BERLIN (AP) — Germany's top security official said Friday that the terrorist threat to the country hasn't decreased and the number of radicals continues to grow, even with the death of Osama bin Laden.

Security officials saw no reason to lower Germany's threat level following the death of the al-Qaida leader, said Interior Minister Hans-Peter Friedrich, presenting the annual report by Germany's domestic intelligence agency.
"The Islamist terrorist threat is widely varied and has not concentrated on a single leader of al-Qaida for a long time," he said.

"We have had a general threat situation in Germany and Europe that has not changed for two years, but there are no concrete dangers."

Though there have been several unsuccessful or foiled attacks by Islamic radicals in Germany, the first fatalities attributed to a Muslim extremist came this year in March when a 21-year-old Kosovo-born ethnic Albanian allegedly gunned down two U.S. airmen outside Frankfurt's airport.
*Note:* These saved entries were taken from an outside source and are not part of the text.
(** C19.  Retrieval of the roaring index is exact: with at least one field
    configured before the documents, and documents with distinct ids that were
    all added without error, a fresh scanner answers, in increasing order of
    their uint64 form, the ids of exactly the documents with a satisfied
    conjunction; it fails or panics only for a query value that the container of its
    field cannot take ([rquery_ok]): a Go array, a value that the field's parser
    refuses, or, on a keyword field, one that is no text or a text with U+FFFD in it
    (malformed UTF-8 reads as such), on which a malformed keyword makes it panic. *)
Theorem roaring_retrieval_exact fields docs dflt pool0 s1 s2 ix q pool pool1 sc s' r :
  bitmaps_clean pool0 -> fields <> [] -> Forall (fun p => meta_ok (meta_of dflt p)) fields ->
  configure_all fields (pool0, NewIvtIndexerBuilder dflt) = (s1, Ok tt) ->
  NoDup (doc_ID <$> docs) -> ivt_AddDocuments docs s1 = (s2, Ok tt) -> BuildIndexer s2.2 = Ok ix ->
  bitmaps_clean pool -> NewScanner ix pool = (pool1, sc) -> scanner_Retrieve q (pool1, sc) = (s', r) ->
  match r with
  | Ok ids => StronglySorted Z.lt ids /\
      forall x, x ∈ ids <-> exists doc, doc ∈ docs /\ x = u64 (doc_ID doc) /\
                  doc_sat (rhit (metas_of dflt fields) q) doc = true
  | OutOfFuel => False
  | _ => ~ rquery_ok (metas_of dflt fields) q
  end.
Proof. apply roaring_answer. Qed.
(* ===== verification/OptimizedProperties.v ===== *)
(** * Properties of the optimized range holder

    The segment tree answers exactly; the holder built on it answers a query
    integer as if it were the next coordinate, so that an index over it gives
    wrong answers off the coordinates. *)

From Stdlib Require Import SpecFloat Strings.Byte.
From stdpp Require Import base sorting gmap strings numbers list.
From S2P Require Import Prelude GoValues Ids Document Cursor FieldCursor Collector Scan Holder.
From S2P Require Import Index IndexSpec IndexProofs IndexInstances Parsers DefaultHolder.
From S2P Require Import RangeParser RangeIdx RangeHolder OptimizedRange HolderSum Builder.
From S2P Require Import BuilderSpec BuilderProofs BuilderDocs Semantics System Demo RangeProperties.
Open Scope Z_scope.

(** ** The segment tree *)

Fixpoint insert_intervals (fuel : nat) (t : SegmentTreeNode) (cnt : Z) (ivs : list (Z * Z * EntryID))
    : res (SegmentTreeNode * Z) :=
  match ivs with
  | [] => Ok (t, cnt)
  | (l, r, eid) :: ivs => p ← tree_insert fuel t l r eid cnt; insert_intervals fuel p.1 p.2 ivs
  end.

Lemma insert_intervals_spec fuel n ivs : forall t cnt,
  n <= Z.of_nat fuel -> tree_wf 0 (n - 1) t -> t <> TNil ->
  Forall (fun iv => 0 <= iv.1.1 <= iv.1.2 /\ iv.1.2 < n) ivs ->
  exists t' cnt', insert_intervals fuel t cnt ivs = Ok (t', cnt') /\
    forall idx e, 0 <= idx < n -> e ∈ path_entries t' idx <->
      e ∈ path_entries t idx \/ exists l r, (l, r, e) ∈ ivs /\ l <= idx <= r.
Proof.
  induction ivs as [|[[l r] eid] ivs IH]; intros t cnt Hf Hwf Hne Hall.
  { exists t, cnt. split; [done |]. intros idx e _. split; [auto | intros [? | (? & ? & Hx & _)]; [done | elem_nil]]. }
  inversion Hall as [|? ? [Hlr Hr] Hall']; subst. simpl in Hlr, Hr. cbn [insert_intervals].
  destruct (tree_insert_spec fuel t 0 (n - 1) l r eid cnt) as (t1 & cnt1 & -> & Hne1 & Hwf1 & He1);
    [done | done | lia | lia | lia |]. unfold mbind, res_bind. cbn beta iota.
  destruct (IH t1 cnt1 Hf Hwf1 (Hne1 Hne) Hall') as (t2 & cnt2 & Hrest & He2). exists t2, cnt2. split; [done |].
  intros idx e Hidx. rewrite He2 by done. rewrite He1 by lia. setoid_rewrite elem_of_cons. naive_solver.
Qed.

(** C27.  The segment tree is exact: after any intervals within [0, n) were inserted
    (which terminates and never meets a nil node), the entries collected at a
    position are those of exactly the intervals that contain it. *)
Theorem segment_tree_exact n fuel ivs :
  0 < n <= Z.of_nat fuel -> Forall (fun iv => 0 <= iv.1.1 <= iv.1.2 /\ iv.1.2 < n) ivs ->
  exists t cnt, insert_intervals fuel (buildTree 0 (n - 1)) 1 ivs = Ok (t, cnt) /\
    forall idx e, 0 <= idx < n ->
      is_Some (collectEntries t idx ∅ !! e) <-> exists l r, (l, r, e) ∈ ivs /\ l <= idx <= r.
Proof.
  intros Hn Hall. destruct (buildTree_wf 0 (n - 1) ltac:(lia)) as [Hwf Hp].
  destruct (insert_intervals_spec fuel n ivs (buildTree 0 (n - 1)) 1 ltac:(lia) Hwf ltac:(done) Hall)
    as (t & cnt & Hi & He). exists t, cnt. split; [done |]. intros idx e Hidx.
  rewrite collectEntries_spec, lookup_empty, He, Hp by done.
  split; [intros [[? [=]] | [Hx | ?]]; [elem_nil | done] | auto].
Qed.

Lemma segment_tree_exact_witness :
  exists t cnt, insert_intervals 8 (buildTree 0 7) 1 [(1, 5, 17); (3, 3, 33); (0, 7, 49)] = Ok (t, cnt) /\
    (is_Some (collectEntries t 3 ∅ !! 17) <-> exists l r, (l, r, 17) ∈ [(1, 5, 17); (3, 3, 33); (0, 7, 49)] /\ l <= 3 <= r).
Proof.
  destruct (segment_tree_exact 8 8 [(1, 5, 17); (3, 3, 33); (0, 7, 49)]) as (t & cnt & Hi & He).
  - split; [reflexivity | vm_compute; discriminate].
  - repeat constructor; simpl; lia.
  - exists t, cnt. split; [exact Hi |]. apply He. lia.
Defined.

(** ** The holder *)

Section Holder.
Context `{MapRange} `{GoFloat} `{JsonRangeTx}.

(** C28.  What the optimized range holder answers: from every state reached by
    preparing and committing data, compiling succeeds, and a query returns sorted
    cursors over the entries whose listed values or range cover, for one of the
    integers of the query, not the integer itself but the least collected
    coordinate that is not below it. *)
Theorem optimized_next_coordinate h ps cs :
  opt_reach h ps cs ->
  exists h', opt_CompileEntries h = (h', Ok tt) /\
    forall d v,
      match ParseIntegers v (EnableFloat2Int (oh_option h)) with
      | Ok ids => exists cur, opt_GetEntries h' d v = Ok cur /\
          Forall (fun ec => StronglySorted Z.le (ec_entries ec) /\ ec_entries ec <> []) cur /\
          forall e, e ∈ (cur ≫= ec_entries) <->
            exists id c x, id ∈ ids /\ next_coordinate (cc_values (compressor h)) id c /\
              (e, x) ∈ cs /\ opt_covers x c = true
      | Err e => opt_GetEntries h' d v = Err e
      | Panic e => opt_GetEntries h' d v = Panic e
      | OutOfFuel => False
      end.
Proof.
  intros Hr%opt_reach_inv. destruct (opt_CompileEntries_spec h ps cs Hr) as (h' & Hc & Ho & Hcomp).
  exists h'. split; [done |]. intros d v. rewrite <- Ho. by apply opt_GetEntries_spec.
Qed.

(** Once the holder is compiled it takes no further range: collecting a coordinate
    panics. *)
Lemma optimized_frozen h d bv rg :
  cc_built (compressor h) = true -> Operator bv = ValueOptBetween ->
  ParseRange ValueOptBetween (Value bv) (EnableFloat2Int (oh_option h)) = Ok rg ->
  SFltb (range_Size rg) (RangeCvtValuesSize (oh_option h)) = false ->
  opt_BuildFieldIndexingData h d bv = (h, Panic "compressor already built").
Proof.
  intros Hb Hop Hrg Hs. unfold opt_BuildFieldIndexingData, AddValue. rewrite Hop. simpl. by rewrite Hrg, Hs, Hb.
Qed.
End Holder.

(** A holder that was given the range [100, 1000). *)
Definition opt_between : BoolValues :=
  {| Incl := true; Value := VInts KInt64 (Some [100; 1000]); Operator := ValueOptBetween |}.

Definition opt_prepared : OptimizedRangeHolder :=
  (opt_BuildFieldIndexingData (NewOptimizedRangeHolder []) range_desc opt_between).1.

Definition opt_data : OptimizedRangeTxData :=
  {| otx_Operator := ValueOptBetween; otx_Range := Some {| rg_left := 100; rg_right := 1000 |}; otx_EqValues := [] |}.

Definition opt_committed : OptimizedRangeHolder :=
  (opt_CommitFieldIndexingData opt_prepared range_desc 17 (Some opt_data)).1.

Lemma optimized_next_coordinate_witness :
  exists h', opt_CompileEntries opt_committed = (h', Ok tt) /\
    exists cur, opt_GetEntries h' range_desc (VInt KInt 50) = Ok cur /\
      forall e, e ∈ (cur ≫= ec_entries) <->
        exists id c x, id ∈ [50] /\ next_coordinate (cc_values (compressor opt_committed)) id c /\
          (e, x) ∈ [(17, opt_data)] /\ opt_covers x c = true.
Proof.
  destruct (optimized_next_coordinate opt_committed [opt_data] ([] ++ [(17, opt_data)])) as (h' & Hc & Hget).
  - eapply (opt_commit opt_prepared _ _ range_desc); [| by left | apply surjective_pairing].
    eapply (opt_build (NewOptimizedRangeHolder []) [] [] range_desc opt_between); [apply opt_new | vm_compute; reflexivity].
  - exists h'. split; [exact Hc |].
    destruct (Hget range_desc (VInt KInt 50)) as (cur & Hcur & _ & He). exists cur. split; [exact Hcur | exact He].
Defined.

(** ** An index over the optimized range holder *)

Definition optimized_factory : gmap string (DefaultEntriesHolder + OptimizedRangeHolder) :=
  sum_factory InitHolderDefaults (RegisterEntriesHolder ∅ "optimized_range" (NewOptimizedRangeHolder [])).

Section OneField.
Context {H D : Type} `{EntriesHolder H D} (factory : gmap string H).
#[local] Hint Extern 0 (BEIndex (AnyBEIndex _) _) => exact (Any_index factory) : typeclass_instances.

(** The answer of an index over one document, with "age" in [container]. *)
Definition one_field_answer (container : string) (doc : Document) (q : Assignments) : res (list DocID) :=
  match NewIndexerBuilder (K:=Empty_set) factory [] with
  | Ok b =>
      match AddDocument factory [doc] (ConfigField "age" container b).1 with
      | (b, Ok _) =>
          match (BuildIndex b).2 with
          | Ok i => (Retrieve (B:=zset) i q [] []).2
          | _ => Err "build"
          end
      | _ => Err "add"
      end
  | _ => Err "new"
  end.
End OneField.

Definition opt_doc : Document := AddConjunction (NewDocument 1) [Between NewConjunction "age" 100 1000].

(** The optimized range holder is no replacement for the range holder: for
    the document that asks for 100 <= age < 1000, an index over the optimized
    holder misses it for age 500 and answers it for age 50, where the index over
    the range holder answers it for 500 and not for 50. *)
Lemma optimized_range_wrong :
  one_field_answer mixed_factory HolderNameExtendRange opt_doc {[ "age" := VInt KInt 500 ]} = Ok [1] /\
  one_field_answer mixed_factory HolderNameExtendRange opt_doc {[ "age" := VInt KInt 50 ]} = Ok [] /\
  one_field_answer optimized_factory "optimized_range" opt_doc {[ "age" := VInt KInt 500 ]} = Ok [] /\
  one_field_answer optimized_factory "optimized_range" opt_doc {[ "age" := VInt KInt 50 ]} = Ok [1].
Proof. vm_compute. split_and!; reflexivity. Qed.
Overall, the number of people in Germany linked to radical Islamic groups rose to 37,470 in Germany in 2010, up from 36,270 the year before, according to the report from the Office for the Protection of the Constitution.

Most of those — 31,370 — were connected to Turkish groups, nearly all of them in Milli Gorus, a group whose founder advocates creating an Islamic state in Turkey.

Most worrying was the increase in numbers in "Salafi" groups that espouse an ultraconservative interpretation of Islam and have been especially successful at recruiting young people, said Heinz Fromm, who heads the domestic intelligence agency.

He noted that the suspect in the March killing of the two U.S. airmen outside Frankfurt's airport had allegedly been inspired by watching Salafi videos online.
"Not every Salafi is a terrorist but almost every terrorist that we are aware of has had contact with a Salafi," Fromm said.

In other findings, the report said the number of right-wing extremists dropped to 25,000 last year from 26,600 in 2009 — but the number considered to be neo-Nazis rose to 5,600 from 5,000.

About one-fifth of the neo-Nazis are now considered part of a growing group of violence-prone extremists who target leftist radicals, Friedrich said.
"Their target group is no longer foreigners, but political enemies," he said.
Incidences of right-wing criminality dropped to 15,905 in 2010 from 18,750 in 2009 — or 4,521 cases in 2010 when excluding "propaganda" crimes like the scrawling of swastikas or other banned symbols on walls.

By contrast, far-left criminality, for which there is no "propaganda" category, was down to 3,747 in 2010 from 4,734 in 2009.

Friedrich warned, however, that a spike in leftist criminality — such as the torching of cars in Berlin and elsewhere and attacks on police — in the first five months of 2011 indicate that that drop was an anomaly.

The number of left-wing extremists grew to 32,200 last year from 31,600 in 2009. That included a rise to 6,800 violent radicals from 6,600 the previous year.